The whole point of Lacan’s imaginary is to understand how the individual generates an imaginary space of the self by tying together its intimate fantasies (of coherence, unity, stability, etc.) with an external image. Lacan spoke of this process as a “drama” because the imaginary superimposes identification with alienation: “Alienation is constitutive of the imaginary order. Alienation is the imaginary as such” (Lacan Citation1997, 146). Although the subject can establish self-identity only through its identification with an external image, this image never becomes “fully” part of the self. The imaginary therefore makes it structurally impossible for the subject to achieve “full” self-identity due to the impossibility of a complete internalization of the image: “To Lacan, this proves that the imaginary is not very well accommodated in human beings. A human being can couple his or her image to basically any object in the environment; no object is perfectly suitable to complement a human being’s self-image” (Nobus Citation1999, 116).
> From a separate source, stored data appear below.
(** [str.lower] on ASCII text: the capitals move to the small letters. *)
Definition lower_char (c : ascii) : ascii :=
  if is_upper c then ascii_of_N (N_of_ascii c + 32) else c.

Fixpoint lower_ascii (s : string) : string :=
  match s with
  | "" => ""
  | String c rest => String (lower_char c) (lower_ascii rest)
  end.

(** [\w] on ASCII text: letters, digits and the underscore. *)
Definition word_ascii (c : ascii) : bool :=
  is_upper c || is_lower c || is_digit c || Ascii.eqb c "_".

Definition head (s : string) : option ascii :=
  match s with
  | "" => None
  | String c _ => Some c
  end.

Fixpoint last_char (s : string) : option ascii :=
  match s with
  | "" => None
  | String c "" => Some c
  | String _ rest => last_char rest
  end.

Fixpoint string_drop (n : nat) (s : string) : string :=
  match n, s with
  | O, _ => s
  | S n', String _ rest => string_drop n' rest
  | S _, "" => ""
  end.

(** [sep.join(parts)] *)
Fixpoint join (sep : string) (parts : list string) : string :=
  match parts with
  | [] => ""
  | [p] => p
  | p :: rest => p ++ sep ++ join sep rest
  end.

(** ** Regular expressions, as [re] runs them

    A pattern is a matcher in continuation style: it consumes a prefix of
    the text and hands the rest to its continuation; when the continuation
    fails the matcher tries its next choice, as the backtracking engine
    does. *)
Module Re.
Section Matchers.
Variable word_char : ascii -> bool.
Context {A : Type}.

Definition is_word (c : option ascii) : bool :=
  match c with
  | Some c => word_char c
  | None => false
  end.

(** [\b] between the character before a position and the one at it *)
Definition word_boundary (prev next : option ascii) : bool :=
  xorb (is_word prev) (is_word next).

(** a literal *)
Definition lit (l s : string) (k : string -> option A) : option A :=
  if startswith l s then k (string_drop (String.length l) s) else None.

(** one character of a class *)
Definition cls (p : ascii -> bool) (s : string)
    (k : ascii -> string -> option A) : option A :=
  match s with
  | String c rest => if p c then k c rest else None
  | "" => None
  end.

(** [p*], greedy: the longest run first, then shorter ones *)
Fixpoint star (p : ascii -> bool) (taken s : string)
    (k : string -> string -> option A) : option A :=
  match s with
  | String c rest =>
      if p c then
        match star p (taken ++ String c "") rest k with
        | Some r => Some r
        | None => k taken s
        end
      else k taken s
  | "" => k taken s
  end.

(** [p+] *)
Definition plus (p : ascii -> bool) (s : string)
    (k : string -> string -> option A) : option A :=
  cls p s (fun c rest => star p (String c "") rest k).

(** [p{1,2}], greedy *)
Definition one_or_two (p : ascii -> bool) (s : string)
    (k : string -> string -> option A) : option A :=
  cls p s (fun a rest =>
    match cls p rest (fun b rest' => k (String a (String b "")) rest') with
    | Some r => Some r
    | None => k (String a "") rest
    end).

(** [p{4}] *)
Definition four (p : ascii -> bool) (s : string)
    (k : string -> string -> option A) : option A :=
  cls p s (fun a s1 => cls p s1 (fun b s2 => cls p s2 (fun c s3 =>
  cls p s3 (fun d s4 =>
    k (String a (String b (String c (String d "")))) s4)))).

(** [a|b] followed by the rest of the pattern, which sits in [a] and [b] *)
Definition orelse (a b : option A) : option A :=
  match a with
  | Some r => Some r
  | None => b
  end.

(** [re.findall]: the matches from left to right, not overlapping.
    [m prev s] tries the pattern where the text [s] starts, [prev] being
    the character before; it answers the captured value and the length
    of the match. No pattern here matches the empty string. *)
Fixpoint scan (m : option ascii -> string -> option (A * nat))
    (skip : nat) (prev : option ascii) (s : string) : list A :=
  match s with
  | "" => []
  | String c rest =>
      match skip with
      | S n => scan m n (Some c) rest
      | O =>
          match m prev s with
          | Some (g, len) => g :: scan m (Nat.pred len) (Some c) rest
          | None => scan m 0 (Some c) rest
          end
      end
  end.

Definition findall (m : option ascii -> string -> option (A * nat))
    (s : string) : list A :=
  scan m 0 None s.
End Matchers.
End Re.

(** ** Exceptions *)

(** [Error] is an instance of [Exception]; [Interrupt] is a
    [BaseException] that is not one ([KeyboardInterrupt], [SystemExit]). *)
Inductive exc :=
  | Error (cls msg : string)
  | Interrupt (cls : string).

(** what a call does: it returns a value or raises *)
Inductive result (A : Type) :=
  | Ok (a : A)
  | Raise (e : exc).

Arguments Ok {A} a.
Arguments Raise {A} e.

(** ** Data model ([backend/models/schemas.py]) *)

Inductive AssessmentType :=
  | SYMPTOM_CHECKLIST
  | REACTION_TIME
  | BASELINE
  | POST_INJURY.

#[global] Instance AssessmentType_eq_dec : EqDecision AssessmentType.
Proof. solve_decision. Defined.

(** the values of the [filters] dictionary: a team name or a threshold *)
Inductive filter_value :=
  | FStr (s : string)
  | FInt (n : Z).

(** the [time_range] dictionary: [{"period": p}] or
    [{"custom_dates": dates}], the dates as [re.findall] gives them, one
    (month, day, year) triple of strings for each match *)
Inductive TimeRange :=
  | Period (p : string)
  | CustomDates (dates : list (string * string * string)).

Record QueryClassification := {
  intent : string;
  modules : list AssessmentType;
  metrics : list string;
  filters : gmap string filter_value;
  time_range : option TimeRange;
  confidence : Q
}.

(** the [ValidationError] that pydantic raises. Its message goes on, after
    the line kept here, with the field and the value that were refused. *)
Definition validation_error : exc :=
  Error "ValidationError" "1 validation error for QueryClassification".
Lacan offered us a weak notion of self-identity based on the impossibility of an ultimate linkage between imagination and image. For Lacan, psychoanalysis therefore stands in ultimate opposition to every attempt to strengthen the ego, commonly known as “ego-psychology,” which Lacan (Citation2006, 336) considered the “antithesis” of any true psychoanalysis, whose ultimate aim is not a strengthening but a weakening of the ego and all areas affected by it: “Not only is the conscious identity or individuality (or ego) of the subject dramatically decentralized and deprioritized—viewed in fact as a type of symptom or mirage—but so is the whole field of meanings and (self-)understandings premised upon such an egoic (or ‘imaginary’) basis” (Hook Citation2018, 4). By offering us a decentralized and deprioritized notion of the (ego of the) subject, Lacanian psychoanalysis becomes an ultimate forerunner of what is usually claimed to be the insight of the more-than-human turn. If decentering the subject, in human geography and elsewhere, means “to treat the figure of the thinking human subject … [as an] always-fragile production” (K. Anderson Citation2014, 14), we insist on the psychoanalytic traversal of the ego as a fruitful approach to fulfill this task.

Getting Caught up in the Lure of Spatial Identification

One should always provide a little illustration for what one discusses.

—Lacan (Citation2013, 34)

We now demonstrate how geographical research can empirically scrutinize this decentered subject as a spacing maneuver. In an ongoing research project that engages with emotional and affective dimensions of security-related geographical imaginations, our research team conducted 169 interviews in Berlin, Vancouver, and Singapore with people from a variety of social classes and age groups to speak about the security-related issues and challenges they face in their urban everyday lives. We chose to focus on security and insecurity in our research because they are crucial contributors to the construction of various subject positions (based on age, class, gender, etc.) and are part and parcel of geographical imaginations of urban life. Therefore, we scrutinized the (in)securing aspects emanating from housing and home-making (Pohl et al. Citation2020) and analyzed the importance of geopolitical positioning with respect to political caesuras for everyday perceptions of security (Genz et al. Citation2021; for an overall summary of this project’s research agenda, see also Helbrecht et al. Citation2022). What we want to focus on in the following is the methodological approach used in our research, specifically how the use of images in the interviews gave us access to the intimate space of self-positioning.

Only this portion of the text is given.